A busca pelas famílias – “escuta ativa”
Durante a aplicação do questionário da pesquisa, as gestoras relataram dificuldade para contatar várias famílias, que tinham simplesmente “desaparecido”. O celular informado não respondia, elas não tinham notícias das crianças. A preocupação deu-se em função de que o silêncio dessas famílias poderia significar maior vulnerabilidade social, fragilidade emocional ou precarização face às questões econômicas.

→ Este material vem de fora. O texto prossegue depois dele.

(** * ArUcoMarkerDetector: detection store, queries, camera model, mask dilation

    A shallow embedding of
    [SpectatorView.Compositor/Compositor/ArUcoMarkerDetector.cpp].

    Conventions.
    - A C++ [int] is a [Z]; [static_cast<size_t>] is written out as a
      reduction modulo [2 ^ size_t_bits].
    - A C++ [double] is Rocq's primitive binary64 float.  A C++ [float] is
      the carrier of a [FloatModel], which also gives the two conversions
      the source performs; [binary32] is the IEEE instance.
    - [ArUcoMarkerDetector.h] is not among the sources: [Vector3], [Marker]
      and the member [_detectedMarkers] are as the .cpp file uses them.
    - [_detectedMarkers] is a finite map from [int] to [Marker]; a range-for
      over it visits [map_to_list], an order callers may not rely on.
    - A caller's [int*] output buffer is the [list Z] of the cells it owns;
      a store past its end is undefined behaviour.
    - Functions that may run into undefined behaviour (or leave through an
      OpenCV exception) return [option]; [None] stands for "does not return
      normally".
    - [OutputDebugString] traffic is out of band and is left out. *)

From Stdlib Require Import ZArith NArith Lia.
From Stdlib Require PrimFloat SpecFloat FloatOps.
From stdpp Require Import base option list gmap fin_maps strings.

Local Open Scope Z_scope.

(** ** Scalars *)

Definition double : Type := PrimFloat.float.

Class FloatModel : Type := {
  float : Type;
  (** the implicit widening conversion in [m.at<double>(i, j) = f[k]] *)
  float_to_double : float → double;
  (** [static_cast<float>(d)] *)
  static_cast_float : double → float;
}.

(** IEEE binary32 (24 bits of precision, infinities at exponent 128),
    rounding to nearest even, with a single NaN. *)
Definition binary32_of_double (d : double) : SpecFloat.spec_float :=
  match FloatOps.Prim2SF d with
  | SpecFloat.S754_finite s m e => SpecFloat.binary_round 24 128 s m e
  | other => other
  end.

Definition double_of_binary32 (f : SpecFloat.spec_float) : double :=
  FloatOps.SF2Prim
    match f with
    | SpecFloat.S754_finite s m e => SpecFloat.binary_round 53 1024 s m e
    | other => other
    end.

Definition binary32 : FloatModel :=
  {| float := SpecFloat.spec_float;
     float_to_double := double_of_binary32;
     static_cast_float := binary32_of_double |}.

Definition INT_MAX : Z := 2 ^ 31 - 1.
Definition INT_MIN : Z := - 2 ^ 31.
Definition is_int (z : Z) : Prop := INT_MIN ≤ z ≤ INT_MAX.

(** [size_t] on the x64 build of the compositor. *)
Definition size_t_bits : Z := 64.
Definition static_cast_size_t (z : Z) : Z := z mod 2 ^ size_t_bits.

(** ** Detection store *)

Section Store.
Context {FM : FloatModel}.

Record Vector3 : Type := { x : float; y : float; z : float }.

Record Marker : Type := {
  id : Z;
  position : Vector3;
  rotation : Vector3;
}.

(** The detector object: its only data member. *)
Record ArUcoMarkerDetector : Type := {
  _detectedMarkers : gmap Z Marker;
}.

(** The default constructor leaves the map empty. *)
Definition ArUcoMarkerDetector_new : ArUcoMarkerDetector :=
  {| _detectedMarkers := ∅ |}.

(** *** GetDetectedMarkerIds *)

(** The range-for of [GetDetectedMarkerIds]: one store into
    [_detectedIds[index]] and one [index++] per visited pair.  The store is
    undefined past the end of the buffer, the increment of the [int] is
    undefined at [INT_MAX]. *)
Fixpoint write_ids (pairs : list (Z * Marker)) (_detectedIds : list Z)
    (index : nat) : option (list Z * nat) :=
  match pairs with
  | [] => Some (_detectedIds, index)
  | markerPair :: rest =>
      if decide ((index < length _detectedIds)%nat ∧ Z.of_nat index < INT_MAX)
      then write_ids rest (<[index := id markerPair.2]> _detectedIds) (S index)
      else None
  end.

Definition GetDetectedMarkerIds (this : ArUcoMarkerDetector)
    (_detectedIds : list Z) (size : Z)
    : option (ArUcoMarkerDetector * list Z * bool) :=
  if decide (static_cast_size_t size
             < Z.of_nat (base.size (_detectedMarkers this)))
  then Some (this, _detectedIds, false)
  else
    '(buf, _) ← write_ids (map_to_list (_detectedMarkers this)) _detectedIds 0;
    Some (this, buf, true).

(** The ids a range-for over the store meets, in the order it meets them:
    what [GetDetectedMarkerIds] has to report. *)
Definition stored_ids (this : ArUcoMarkerDetector) : list Z :=
  (λ markerPair : Z * Marker, id markerPair.2)
    <$> map_to_list (_detectedMarkers this).

(** Every marker is filed under its own id. *)
Definition keyed_by_id (this : ArUcoMarkerDetector) : Prop :=
  ∀ (k : Z) (marker : Marker),
    _detectedMarkers this !! k = Some marker → id marker = k.

(** *** GetDetectedMarkerPose *)

(** [position] and [rotation] stand for the two objects the out-pointers
    refer to, taken to be distinct; the result carries their new values. *)
Definition GetDetectedMarkerPose (this : ArUcoMarkerDetector)
    (_detectedId : Z) (position rotation : Vector3)
    : ArUcoMarkerDetector * Vector3 * Vector3 * bool :=
  match _detectedMarkers this !! _detectedId with
  | None => (this, position, rotation, false)
  | Some marker =>
      (* the two [memcpy_s] calls, each of one whole [Vector3] *)
      let '{| position := marker_position; rotation := marker_rotation |} :=
        marker in
      (this, marker_position, marker_rotation, true)
  end.

End Store.

Arguments Vector3 : clear implicits.
Arguments Marker : clear implicits.
Arguments ArUcoMarkerDetector : clear implicits.

(** ** OpenCV values *)

Module cv.

(** OpenCV itself is not among the sources; the few operations of
    [cv::Mat] the detector uses are written after their documented
    behaviour.

    A [cv::Mat] taken by value: its dimensions and its elements, row-major.
    Used for the matrices [DetectMarkers] builds and hands to OpenCV. *)
Record Mat (A : Type) : Type := { rows : Z; cols : Z; data : list A }.
Arguments rows {A} _.
Arguments cols {A} _.
Arguments data {A} _.

(** [cv::Mat(rows, cols, type, cv::Scalar(v))] *)
Definition Mat_fill {A : Type} (rows cols : Z) (v : A) : Mat A :=
  {| rows := rows; cols := cols; data := replicate (Z.to_nat (rows * cols)) v |}.

(** Reading [m.at<T>(i, j)]; outside the matrix there is no element. *)
Definition Mat_at {A : Type} (m : Mat A) (i j : Z) : option A :=
  if decide (0 ≤ i < rows m ∧ 0 ≤ j < cols m)
  then data m !! Z.to_nat (i * cols m + j)
  else None.

(** The assignment [m.at<T>(i, j) = v]; undefined outside the matrix. *)
Definition Mat_set {A : Type} (m : Mat A) (i j : Z) (v : A) : option (Mat A) :=
  if decide (0 ≤ i < rows m ∧ 0 ≤ j < cols m)
  then Some {| rows := rows m; cols := cols m;
               data := <[Z.to_nat (i * cols m + j) := v]> (data m) |}
  else None.

(** [cv::Vec3d]: the components [v[0]], [v[1]], [v[2]]. *)
Record Vec3d : Type := { v0 : double; v1 : double; v2 : double }.

End cv.

(** ** The ArUco routines of OpenCV

    [DetectMarkers] calls into OpenCV for the colour conversion, the marker
    detection and the pose estimation.  They are taken as given: any
    functions of these types. *)

Section ArUcoInterface.
Context {FM : FloatModel}.

Record Point2f : Type := { pt_x : float; pt_y : float }.

Class ArUco : Type := {
  GrayImage : Type;
  Dictionary : Type;
  DetectorParameters : Type;
  (** [cv::cvtColor(image, gray, COLOR_BGRA2GRAY)] *)
  cvtColor_BGRA2GRAY : cv.Mat Byte.byte → GrayImage;
  (** [cv::aruco::getPredefinedDictionary(PREDEFINED_DICTIONARY_NAME(id))] *)
  getPredefinedDictionary : Z → Dictionary;
  (** [cv::aruco::DetectorParameters::create()] *)
  DetectorParameters_create : DetectorParameters;
  (** [cv::aruco::detectMarkers]: corners, ids, rejected candidates *)
  detectMarkers :
    GrayImage → Dictionary → DetectorParameters →
    list (list Point2f) * list Z * list (list Point2f);
  (** [cv::aruco::estimatePoseSingleMarkers]: rotation and translation
      vectors *)
  estimatePoseSingleMarkers :
    list (list Point2f) → float → cv.Mat double → cv.Mat double →
    list cv.Vec3d * list cv.Vec3d;
}.

End ArUcoInterface.

Arguments Point2f : clear implicits.
Arguments ArUco : clear implicits.

(** ** DetectMarkers *)

(** [for (size_t i = start; i < start + n; i++) body], threading the state
    the body updates; the loop is abandoned when the body is undefined. *)
Fixpoint for_loop {S : Type} (n : nat) (i : nat)
    (body : nat → S → option S) (s : S) : option S :=
  match n with
  | O => Some s
  | Datatypes.S n' => s' ← body i s; for_loop n' (Datatypes.S i) body s'
  end.

Section Detect.
Context {FM : FloatModel} {CV : ArUco FM}.

(** Lines 67-72: the 3x3 intrinsic matrix. *)
Definition cameraMatrix_of (focalLength principalPoint : list float)
    : option (cv.Mat double) :=
  let cameraMatrix := cv.Mat_fill 3 3 PrimFloat.zero in
  fx ← focalLength !! 0%nat;
  cameraMatrix ← cv.Mat_set cameraMatrix 0 0 (float_to_double fx);
  px ← principalPoint !! 0%nat;
  cameraMatrix ← cv.Mat_set cameraMatrix 0 2 (float_to_double px);
  fy ← focalLength !! 1%nat;
  cameraMatrix ← cv.Mat_set cameraMatrix 1 1 (float_to_double fy);
  py ← principalPoint !! 1%nat;
  cameraMatrix ← cv.Mat_set cameraMatrix 1 2 (float_to_double py);
  cv.Mat_set cameraMatrix 2 2 PrimFloat.one.

(** Lines 75-80: the 1x5 distortion coefficients. *)
Definition distCoeffMatrix_of (radialDistortion tangentialDistortion : list float)
    : option (cv.Mat double) :=
  let distCoeffMatrix := cv.Mat_fill 1 5 PrimFloat.zero in
  r1 ← radialDistortion !! 0%nat;
  distCoeffMatrix ← cv.Mat_set distCoeffMatrix 0 0 (float_to_double r1);
  r2 ← radialDistortion !! 1%nat;
  distCoeffMatrix ← cv.Mat_set distCoeffMatrix 0 1 (float_to_double r2);
  t1 ← tangentialDistortion !! 0%nat;
  distCoeffMatrix ← cv.Mat_set distCoeffMatrix 0 2 (float_to_double t1);
  t2 ← tangentialDistortion !! 1%nat;
  distCoeffMatrix ← cv.Mat_set distCoeffMatrix 0 3 (float_to_double t2);
  r3 ← radialDistortion !! 2%nat;
  cv.Mat_set distCoeffMatrix 0 4 (float_to_double r3).

(** Lines 104-111: the [Marker] of candidate [i]. *)
Definition make_marker (id : Z) (translationVec rotationVec : cv.Vec3d)
    : Marker FM :=
  {| id := id;
     position := {| x := static_cast_float (cv.v0 translationVec);
                    y := static_cast_float (cv.v1 translationVec);
                    z := static_cast_float (cv.v2 translationVec) |};
     rotation := {| x := static_cast_float (cv.v0 rotationVec);
                    y := static_cast_float (cv.v1 rotationVec);
                    z := static_cast_float (cv.v2 rotationVec) |} |}.

(** Lines 96-112: one turn of the loop.  [operator[]] of a [std::vector]
    is undefined past its end. *)
Definition store_marker (arUcoMarkerIds : list Z)
    (rotationVecs translationVecs : list cv.Vec3d)
    (i : nat) (this : ArUcoMarkerDetector FM)
    : option (ArUcoMarkerDetector FM) :=
  id ← arUcoMarkerIds !! i;
  t ← translationVecs !! i;
  r ← rotationVecs !! i;
  Some {| _detectedMarkers :=
            <[id := make_marker id t r]> (_detectedMarkers this) |}.

(** Lines 37-57: what the detector finds in the frame. *)
Definition detect_pass (imageData : list Byte.byte)
    (imageWidth imageHeight : Z) (arUcoMarkerDictionaryId : Z)
    : list (list (Point2f FM)) * list Z * list (list (Point2f FM)) :=
  let image :=
    {| cv.rows := imageHeight; cv.cols := imageWidth; cv.data := imageData |} in
  let grayImage := cvtColor_BGRA2GRAY image in
  let arUcoDetectorParameters := DetectorParameters_create in
  let arUcoDictionary := getPredefinedDictionary arUcoMarkerDictionaryId in
  detectMarkers grayImage arUcoDictionary arUcoDetectorParameters.

(** Lines 37-91: ids of the pass with the rotation and translation vectors
    the solver returns for them. *)
Definition pose_pass (imageData : list Byte.byte)
    (imageWidth imageHeight : Z)
    (focalLength principalPoint radialDistortion tangentialDistortion
       : list float)
    (markerSize : float) (arUcoMarkerDictionaryId : Z)
    : option (list Z * list cv.Vec3d * list cv.Vec3d) :=
  let '(arUcoMarkers, arUcoMarkerIds, arUcoRejectedCandidates) :=
    detect_pass imageData imageWidth imageHeight arUcoMarkerDictionaryId in
  cameraMatrix ← cameraMatrix_of focalLength principalPoint;
  distCoeffMatrix ← distCoeffMatrix_of radialDistortion tangentialDistortion;
  let '(rotationVecs, translationVecs) :=
    estimatePoseSingleMarkers arUcoMarkers markerSize
      cameraMatrix distCoeffMatrix in
  Some (arUcoMarkerIds, rotationVecs, translationVecs).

Assim, lançamos a campanha “Nenhuma família a menos”, incentivando as gestoras a mobilizarem suas equipes em busca das crianças.
As gestoras relataram que a busca ativa serviu como oportunidade de escuta e acolhimento dos familiares, alcançando alguns daqueles que estavam silenciosos.
A Atendente Técnica Educacional (ATE) Magda, da EMEI Aviador Edu Chaves , conta-nos que: eles [familiares] colocam crédito no celular, mas dura apenas uns 15 dias; depois disso, não têm nem internet, nem celular. Muitos também não acessaram o Classroom porque não têm crédito e muitos, mesmo que tivessem, deixariam de acessar para não ficar sem celular [internet].
Ela conta-nos, ainda: “Em muitos casos, os familiares haviam informado, na ficha da criança, o número de telefone da vizinha. Quando eu ligava, sabia disso e sabia também que, na maioria das vezes, estavam no trabalho. Pedia, então, para a vizinha o favor de o familiar da criança responder a pesquisa à noite, em sua casa e a maioria concordava. Foram muitos que acessamos dessa forma. Fiquei conhecida no bairro e muitas me adicionaram no Whatsapp. Isso vai estreitando os laços”.
Assim como a Magda, tivemos pesquisadoras incansáveis na busca por informações. Profissionais que, com disponibilidade e abertura, acolheram as famílias e suas dificuldades. E é isso que compõe a escuta – a presença e o respeito ao tempo e à perspectiva do outro. “Chamou minha atenção o fato de muitos deles [familiares] demonstrarem que nós, da escola, somos muito importantes; valorizam os profissionais, pedem conselhos, contam suas vidas, contam os dilemas em que vivem seus filhos”, diz Magda.